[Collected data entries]
_ _ _ _ _ _ _
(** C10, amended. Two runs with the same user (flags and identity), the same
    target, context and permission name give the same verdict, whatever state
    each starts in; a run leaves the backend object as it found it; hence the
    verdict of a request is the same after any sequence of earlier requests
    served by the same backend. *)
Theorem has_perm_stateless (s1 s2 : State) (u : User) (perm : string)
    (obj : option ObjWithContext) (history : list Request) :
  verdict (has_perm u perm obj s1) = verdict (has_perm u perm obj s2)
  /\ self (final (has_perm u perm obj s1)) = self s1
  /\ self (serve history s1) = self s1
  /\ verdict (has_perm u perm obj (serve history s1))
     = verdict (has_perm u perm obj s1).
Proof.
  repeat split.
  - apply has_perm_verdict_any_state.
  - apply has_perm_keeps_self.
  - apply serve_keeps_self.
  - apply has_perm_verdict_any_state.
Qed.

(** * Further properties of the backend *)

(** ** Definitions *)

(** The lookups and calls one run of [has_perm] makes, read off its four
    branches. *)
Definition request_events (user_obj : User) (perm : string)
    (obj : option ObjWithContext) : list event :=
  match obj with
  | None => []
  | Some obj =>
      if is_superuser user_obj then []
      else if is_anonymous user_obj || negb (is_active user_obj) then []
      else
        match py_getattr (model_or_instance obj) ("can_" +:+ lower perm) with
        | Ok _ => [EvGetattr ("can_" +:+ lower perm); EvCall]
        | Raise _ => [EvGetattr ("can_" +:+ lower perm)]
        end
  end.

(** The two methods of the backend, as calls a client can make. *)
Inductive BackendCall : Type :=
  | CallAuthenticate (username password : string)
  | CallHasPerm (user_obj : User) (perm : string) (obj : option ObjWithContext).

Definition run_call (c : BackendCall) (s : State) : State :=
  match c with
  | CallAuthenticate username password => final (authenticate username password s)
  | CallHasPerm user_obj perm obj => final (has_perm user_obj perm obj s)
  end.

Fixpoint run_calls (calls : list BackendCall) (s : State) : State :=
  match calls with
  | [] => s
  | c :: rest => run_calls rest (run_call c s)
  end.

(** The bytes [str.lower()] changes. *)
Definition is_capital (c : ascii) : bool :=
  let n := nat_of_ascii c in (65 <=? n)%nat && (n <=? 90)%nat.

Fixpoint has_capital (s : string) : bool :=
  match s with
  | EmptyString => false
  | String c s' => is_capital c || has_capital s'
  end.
_ _ _ _ _ _ _
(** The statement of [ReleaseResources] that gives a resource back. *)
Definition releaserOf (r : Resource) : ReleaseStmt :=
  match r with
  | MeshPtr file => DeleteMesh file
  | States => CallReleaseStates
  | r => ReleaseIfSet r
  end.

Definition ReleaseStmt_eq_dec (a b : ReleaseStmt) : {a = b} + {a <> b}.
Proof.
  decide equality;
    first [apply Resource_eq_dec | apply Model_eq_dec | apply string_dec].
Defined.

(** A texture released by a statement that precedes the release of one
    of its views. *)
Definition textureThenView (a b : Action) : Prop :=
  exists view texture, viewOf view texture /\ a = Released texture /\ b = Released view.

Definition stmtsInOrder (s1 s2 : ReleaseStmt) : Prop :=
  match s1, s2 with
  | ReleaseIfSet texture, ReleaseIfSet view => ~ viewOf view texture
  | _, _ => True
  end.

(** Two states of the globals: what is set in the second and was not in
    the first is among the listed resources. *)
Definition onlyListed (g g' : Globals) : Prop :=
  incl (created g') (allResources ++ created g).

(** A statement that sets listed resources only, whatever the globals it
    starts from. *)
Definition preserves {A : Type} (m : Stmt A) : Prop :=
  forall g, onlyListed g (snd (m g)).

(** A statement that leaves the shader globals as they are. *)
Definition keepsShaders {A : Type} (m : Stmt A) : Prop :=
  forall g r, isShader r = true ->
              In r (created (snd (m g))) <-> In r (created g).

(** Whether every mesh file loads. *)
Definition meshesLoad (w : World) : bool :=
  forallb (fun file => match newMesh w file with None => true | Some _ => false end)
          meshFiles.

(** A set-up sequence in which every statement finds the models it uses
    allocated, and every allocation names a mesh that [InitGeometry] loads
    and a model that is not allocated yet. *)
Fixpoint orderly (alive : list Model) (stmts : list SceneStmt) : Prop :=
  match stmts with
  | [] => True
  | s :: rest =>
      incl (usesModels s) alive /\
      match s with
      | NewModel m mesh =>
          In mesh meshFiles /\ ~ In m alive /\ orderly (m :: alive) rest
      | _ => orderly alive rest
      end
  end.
_ _ _ _ _ _ _
TASK INSTRUCTIONS: Tally the lines in the records containing the string "CallHasPerm"; output only the tally.

YOUR SOLUTION: 2